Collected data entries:
= = = = =
(* ===== verification/AuditChain.v ===== *)
(** * The audit log ([engine/audit/log.py])

    [Module AuditLog]: the hash-chained [audit_events] table.  [record] reads the last
    hash with one statement and inserts with another, each its own transaction, so it is
    split into [record_read] and [record_write]; [record] is the two in sequence.  The
    [detail] column is the text [json.dumps] writes, and [list] and [verify] read it with
    [json.loads] ([Module JsonText]); a text that is no JSON raises [ValueError]. *)

From S2P Require Import Prelude Crypto Text JsonText.

Open Scope Z_scope.

Module AuditLog.

Definition GENESIS_HASH : string := Eval vm_compute in Crypto.of_chars (replicate 64 (Crypto.char 48)).

(** [AuditEvent] *)
Record AuditEvent := Event {
  id : Z;
  ts : string;
  actor : string;
  action : string;
  target : option string;
  detail : Json.t;
  prev_hash : string;
  hash : string
}.
(** A row of [audit_events]; the columns are those of the event, [detail] is a text. *)
Record row := Row {
  r_id : Z;
  r_ts : string;
  r_actor : string;
  r_action : string;
  r_target : option string;
  r_detail : string;
  r_prev_hash : string;
  r_hash : string
}.

(** The table in the order of its ids, and its AUTOINCREMENT counter. *)
Record t := Mk { rows : list row; seq : Z }.
Definition empty : t := Mk [] 0.

(** [_canonical] *)
Definition canonical (ts actor action : string) (target : option string) (detail : Json.t) : string :=
  JsonText.dumps true "," ":" (Json.JObj
    [("ts", Json.JStr ts); ("actor", Json.JStr actor); ("action", Json.JStr action);
     ("target", match target with Some x => Json.JStr x | None => Json.JNull end);
     ("detail", detail)]).

(** [_row_hash] *)
Definition row_hash (prev canon : string) : string := Crypto.sha256_hex (prev +:+ canon).

(** [AuditLog._last_hash] *)
Definition last_hash (l : t) : string :=
  match last (rows l) with Some e => r_hash e | None => GENESIS_HASH end.

(** The arguments of [record] with its clock reading. *)
Record entry := Entry {
  e_ts : string; e_action : string; e_actor : string; e_target : option string;
  e_detail : option Json.t
}.

(** [detail or {}] *)
Definition detail_of (e : entry) : Json.t :=
  match e_detail e with
  | Some v => if Json.truthy v then v else Json.JObj []
  | None => Json.JObj []
  end.

(** The first half of [record]: the SELECT. *)
Definition record_read (l : t) : string := last_hash l.
(** The second half of [record]: the INSERT and the commit, with the hash read before. *)
Definition record_write (e : entry) (prev : string) (l : t) : t * AuditEvent :=
  let detail := detail_of e in
  let canon := canonical (e_ts e) (e_actor e) (e_action e) (e_target e) detail in
  let h := row_hash prev canon in
  let i := seq l + 1 in
  (Mk (rows l ++ [Row i (e_ts e) (e_actor e) (e_action e) (e_target e) (JsonText.dumps true ", " ": " detail) prev h]) i,
   Event i (e_ts e) (e_actor e) (e_action e) (e_target e) detail prev h).
(** [AuditLog.record] *)
Definition record (e : entry) (l : t) : t * AuditEvent := record_write e (record_read l) l.

(** [json.loads] of a column. *)
Definition loads (s : string) : result exn Json.t :=
  match JsonText.loads s with Some v => Ok v | None => Err ValueError end.
(** The comprehension of [list]. *)
Fixpoint events_of (rs : list row) : result exn (list AuditEvent) :=
  match rs with
  | [] => Ok []
  | r :: rs' =>
      match loads (r_detail r) with
      | Err e => Err e
      | Ok d =>
          match events_of rs' with
          | Err e => Err e
          | Ok es => Ok (Event (r_id r) (r_ts r) (r_actor r) (r_action r) (r_target r) d (r_prev_hash r) (r_hash r) :: es)
          end
      end
  end.
(** [AuditLog.list] *)
Definition list_events (limit : nat) (l : t) : result exn (list AuditEvent) := events_of (take limit (rev (rows l))).

(** [VerifyResult] *)
Record VerifyResult := Verified { ok : bool; count : Z; first_bad_id : option Z }.

(** The loop of [verify]. *)
Fixpoint verify_loop (prev : string) (n : Z) (rs : list row) : result exn VerifyResult :=
  match rs with
  | [] => Ok (Verified true n None)
  | r :: rs' =>
      match loads (r_detail r) with
      | Err e => Err e
      | Ok d =>
          let expected := row_hash prev (canonical (r_ts r) (r_actor r) (r_action r) (r_target r) d) in
          if negb (bool_decide (r_prev_hash r = prev)) || negb (bool_decide (r_hash r = expected))
          then Ok (Verified false (n + 1) (Some (r_id r)))
          else verify_loop (r_hash r) (n + 1) rs'
      end
  end.
(** [AuditLog.verify] *)
Definition verify (l : t) : result exn VerifyResult := verify_loop GENESIS_HASH 0 (rows l).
= = = = =
* **PROBLEM REQUIREMENTS**
The lines from the beginning of the records through the line containing "(** [_canonical] *)" should be reproduced exactly. Include nothing else.

* **SOLUTION FOR THIS TASK**
(* ===== verification/AuditChain.v ===== *)
(** * The audit log ([engine/audit/log.py])

    [Module AuditLog]: the hash-chained [audit_events] table.  [record] reads the last
    hash with one statement and inserts with another, each its own transaction, so it is
    split into [record_read] and [record_write]; [record] is the two in sequence.  The
    [detail] column is the text [json.dumps] writes, and [list] and [verify] read it with
    [json.loads] ([Module JsonText]); a text that is no JSON raises [ValueError]. *)

From S2P Require Import Prelude Crypto Text JsonText.

Open Scope Z_scope.

Module AuditLog.

Definition GENESIS_HASH : string := Eval vm_compute in Crypto.of_chars (replicate 64 (Crypto.char 48)).

(** [AuditEvent] *)
Record AuditEvent := Event {
  id : Z;
  ts : string;
  actor : string;
  action : string;
  target : option string;
  detail : Json.t;
  prev_hash : string;
  hash : string
}.
(** A row of [audit_events]; the columns are those of the event, [detail] is a text. *)
Record row := Row {
  r_id : Z;
  r_ts : string;
  r_actor : string;
  r_action : string;
  r_target : option string;
  r_detail : string;
  r_prev_hash : string;
  r_hash : string
}.

(** The table in the order of its ids, and its AUTOINCREMENT counter. *)
Record t := Mk { rows : list row; seq : Z }.
Definition empty : t := Mk [] 0.

(** [_canonical] *)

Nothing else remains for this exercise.